» Provided records:
◇ ◇ ◇ ◇ ◇ ◇ ◇

Lemma CodecConfig_ops s : map_Forall (λ from to, plain_op from ∧ free_of "=" from = true ∧ plain_op to ∧ is_Some (Event.ParseOp to)) (Codec_OpMapping (Spec_Codec s)) →
  ∃ m, parseOpMapping (default "" (CodecConfig s !! "opMapping")) = inr m
    ∧ ∀ from, m !! from = Codec_OpMapping (Spec_Codec s) !! from ≫= Event.ParseOp.
Proof.
  intros Hp. set (om := Codec_OpMapping (Spec_Codec s)) in *. unfold CodecConfig. fold om. case_bool_decide as He.
  { exists ∅. rewrite rename_fold.
    - split; [done|]. intros from. by rewrite He, !lookup_empty.
    - intros kv _ Hk. by destruct (codecFieldKeys_keys _ _ Hk). }
  rewrite lookup_insert_eq. cbn [from_option id]. unfold op_pairs.
  set (f := λ kv : string * string, kv.1 +:+ "=" +:+ kv.2). set (ps := sort_Strings (f <$> range_map om)).
  assert (ps ≡ₚ f <$> map_to_list om) as Hperm.
  { unfold ps, sort_Strings. rewrite merge_sort_Permutation. unfold range_map. by rewrite range_order_perm. }
  apply Permutation_map_inv in Hperm as (l & Hps & Hl).
  assert (Forall (λ kv : string * string, plain_op kv.1 ∧ free_of "=" kv.1 = true ∧ plain_op kv.2 ∧ is_Some (Event.ParseOp kv.2)) l) as Hpl.
  { apply Forall_forall. intros [from to] Hin. rewrite <- Hl, elem_of_map_to_list in Hin. by apply Hp. }
  assert (NoDup l.*1) as Hnd by (rewrite <- Hl; apply NoDup_fst_map_to_list).
  assert (l ≠ []) as Hne.
  { intros ->. apply Permutation_nil_r in Hl. by apply map_to_list_empty_iff in Hl. }
  assert (list_to_map l = om) as Hmap.
  { rewrite <- (list_to_map_to_list om). symmetry. apply list_to_map_proper; [apply NoDup_fst_map_to_list|done]. }
  change (List.map f l) with (f <$> l) in Hps. rewrite Hps.
  destruct (parse_pairs_reads l ∅ Hpl Hnd) as (m & Hm & Hlook). exists m. split.
  - unfold parseOpMapping. rewrite bool_decide_false; [rewrite Split_Join|].
    + exact Hm.
    + by destruct l.
    + apply Forall_fmap. eapply Forall_impl; [exact Hpl|]. intros [from to] ((_ & F1 & _) & _ & (_ & F2 & _) & _).
      cbn [fst snd compose] in *. unfold f. cbn [compose fst snd]. by rewrite !free_of_app, F1, F2.
    + rewrite TrimSpace_graphic.
      * apply Join_empty; [by destruct l|]. apply Forall_fmap, Forall_true. intros [from to]. unfold f. cbn. by destruct from.
      * apply graphic_Join, Forall_fmap. eapply Forall_impl; [exact Hpl|]. intros [from to] ((F1 & _) & _ & (F2 & _) & _).
        unfold f. cbn [compose fst snd] in *. by rewrite !graphic_app, F1, F2.
  - intros from. rewrite Hlook, Hmap, lookup_empty. by destruct (om !! from).
Qed.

◇ ◇ ◇ ◇ ◇ ◇ ◇

» What the task requires: When you copy the data, keep every line word for word.

» Reply:
Lemma CodecConfig_ops s : map_Forall (λ from to, plain_op from ∧ free_of "=" from = true ∧ plain_op to ∧ is_Some (Event.ParseOp to)) (Codec_OpMapping (Spec_Codec s)) →
  ∃ m, parseOpMapping (default "" (CodecConfig s !! "opMapping")) = inr m
    ∧ ∀ from, m !! from = Codec_OpMapping (Spec_Codec s) !! from ≫= Event.ParseOp.
Proof.
  intros Hp. set (om := Codec_OpMapping (Spec_Codec s)) in *. unfold CodecConfig. fold om. case_bool_decide as He.
  { exists ∅. rewrite rename_fold.
    - split; [done|]. intros from. by rewrite He, !lookup_empty.
    - intros kv _ Hk. by destruct (codecFieldKeys_keys _ _ Hk). }
  rewrite lookup_insert_eq. cbn [from_option id]. unfold op_pairs.
  set (f := λ kv : string * string, kv.1 +:+ "=" +:+ kv.2). set (ps := sort_Strings (f <$> range_map om)).
  assert (ps ≡ₚ f <$> map_to_list om) as Hperm.
  { unfold ps, sort_Strings. rewrite merge_sort_Permutation. unfold range_map. by rewrite range_order_perm. }
  apply Permutation_map_inv in Hperm as (l & Hps & Hl).
  assert (Forall (λ kv : string * string, plain_op kv.1 ∧ free_of "=" kv.1 = true ∧ plain_op kv.2 ∧ is_Some (Event.ParseOp kv.2)) l) as Hpl.
  { apply Forall_forall. intros [from to] Hin. rewrite <- Hl, elem_of_map_to_list in Hin. by apply Hp. }
  assert (NoDup l.*1) as Hnd by (rewrite <- Hl; apply NoDup_fst_map_to_list).
  assert (l ≠ []) as Hne.
  { intros ->. apply Permutation_nil_r in Hl. by apply map_to_list_empty_iff in Hl. }
  assert (list_to_map l = om) as Hmap.
  { rewrite <- (list_to_map_to_list om). symmetry. apply list_to_map_proper; [apply NoDup_fst_map_to_list|done]. }
  change (List.map f l) with (f <$> l) in Hps. rewrite Hps.
  destruct (parse_pairs_reads l ∅ Hpl Hnd) as (m & Hm & Hlook). exists m. split.
  - unfold parseOpMapping. rewrite bool_decide_false; [rewrite Split_Join|].
    + exact Hm.
    + by destruct l.
    + apply Forall_fmap. eapply Forall_impl; [exact Hpl|]. intros [from to] ((_ & F1 & _) & _ & (_ & F2 & _) & _).
      cbn [fst snd compose] in *. unfold f. cbn [compose fst snd]. by rewrite !free_of_app, F1, F2.
    + rewrite TrimSpace_graphic.
      * apply Join_empty; [by destruct l|]. apply Forall_fmap, Forall_true. intros [from to]. unfold f. cbn. by destruct from.
      * apply graphic_Join, Forall_fmap. eapply Forall_impl; [exact Hpl|]. intros [from to] ((F1 & _) & _ & (F2 & _) & _).
        unfold f. cbn [compose fst snd] in *. by rewrite !graphic_app, F1, F2.
  - intros from. rewrite Hlook, Hmap, lookup_empty. by destruct (om !! from).
Qed.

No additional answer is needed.